IV
As on the former occasion, arrangements were at once begun to bring about the election of another and more subservient Duma. It is significant that throughout Nicholas II and his Cabinet recognized the imperative necessity of maintaining the institution in form. They dared not abolish it, greatly as they would have liked to do so. On the day that the Duma was dissolved the Czar, asserting his divine right to enact and repeal laws at will, disregarding again the solemn assurances of the October Manifesto, by edict changed the electoral laws, consulting neither the Duma nor the Imperial Council. This new law greatly decreased the representation of the city workers and the peasants in the Duma and correspondingly increased the representation of the rich landowners and capitalists. A docile and “loyal” Duma was thus made certain, and no one was very much surprised when the elections, held in September, resulted in an immense reactionary majority. When the Third Duma met on December 14, 1907, the reactionaries were as strong as the Socialist and Labor groups had been in the previous Duma, and of the reactionaries the group of members of the Black Hundreds was a majority.

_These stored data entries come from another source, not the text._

(* ===== verification/Sh.v ===== *)
(** * The shell's parser (sh.c)

    A command line is a list of bytes with a NUL after it; a [char *] into it
    is a position.  The parser returns a command whose words are pairs of
    positions, start and end, and [nulterminate] then puts NULs at the ends.
    The theorems relate the code to a grammar on tokens: the parser returns
    for every line, accepts exactly the lines of the grammar, and the strings
    that the command points to are the words of the line. *)

From stdpp Require Import base numbers list sets strings.
From Stdlib Require Import ZArith Lia.
From S2P Require Import Prelude Abi.

Local Open Scope Z_scope.

(** ** Commands *)

Definition MAXARGS : nat := 10.

(** [struct redircmd], without the command in it. *)
Record redir : Type := Redir { rfile : nat; refile : nat; rmode : Z; rfd : Z }.

(** [struct cmd] with its variants; an [execcmd] has a list of pairs of
    [argv] and [eargv]. *)
Inductive cmd : Type :=
| EXEC (argv : list (nat * nat))
| REDIR (c : cmd) (r : redir)
| PIPE (left right : cmd)
| LIST (left right : cmd)
| BACK (c : cmd).

(** The redirections around a command, the outermost first. *)
Definition wrap (rs : list redir) (c : cmd) : cmd := foldr (fun r c => REDIR c r) c rs.

(** ** Tokens *)

Definition whitespace : list Z := [32; 9; 13; 10; 11].
Definition symbols : list Z := chars "<|>&;()".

In the mean time there had been the familiar rule of brutal reaction. Most of the Social Democratic members of the Second Duma were arrested and condemned for high treason, being sent to prison and to Siberia. New laws and regulations restricting the press were proclaimed and enforced with increasing severity. By comparison with the next two years, the period from 1905 to 1907 was a period of freedom. After the election of the Third Duma the bureaucracy grew ever bolder. Books and leaflets which had been circulated openly and with perfect freedom during 1905 and 1906 were forbidden, and, moreover, their authors were arrested and sentenced to long terms of imprisonment. While the law still granted freedom of assemblage and the right to organize meetings, these rights did not exist as realities. Everywhere the Black Hundreds held sway, patronized by the Czar, who wore their emblem and refused to permit the punishment of any of their members, even though they might be found guilty by the courts.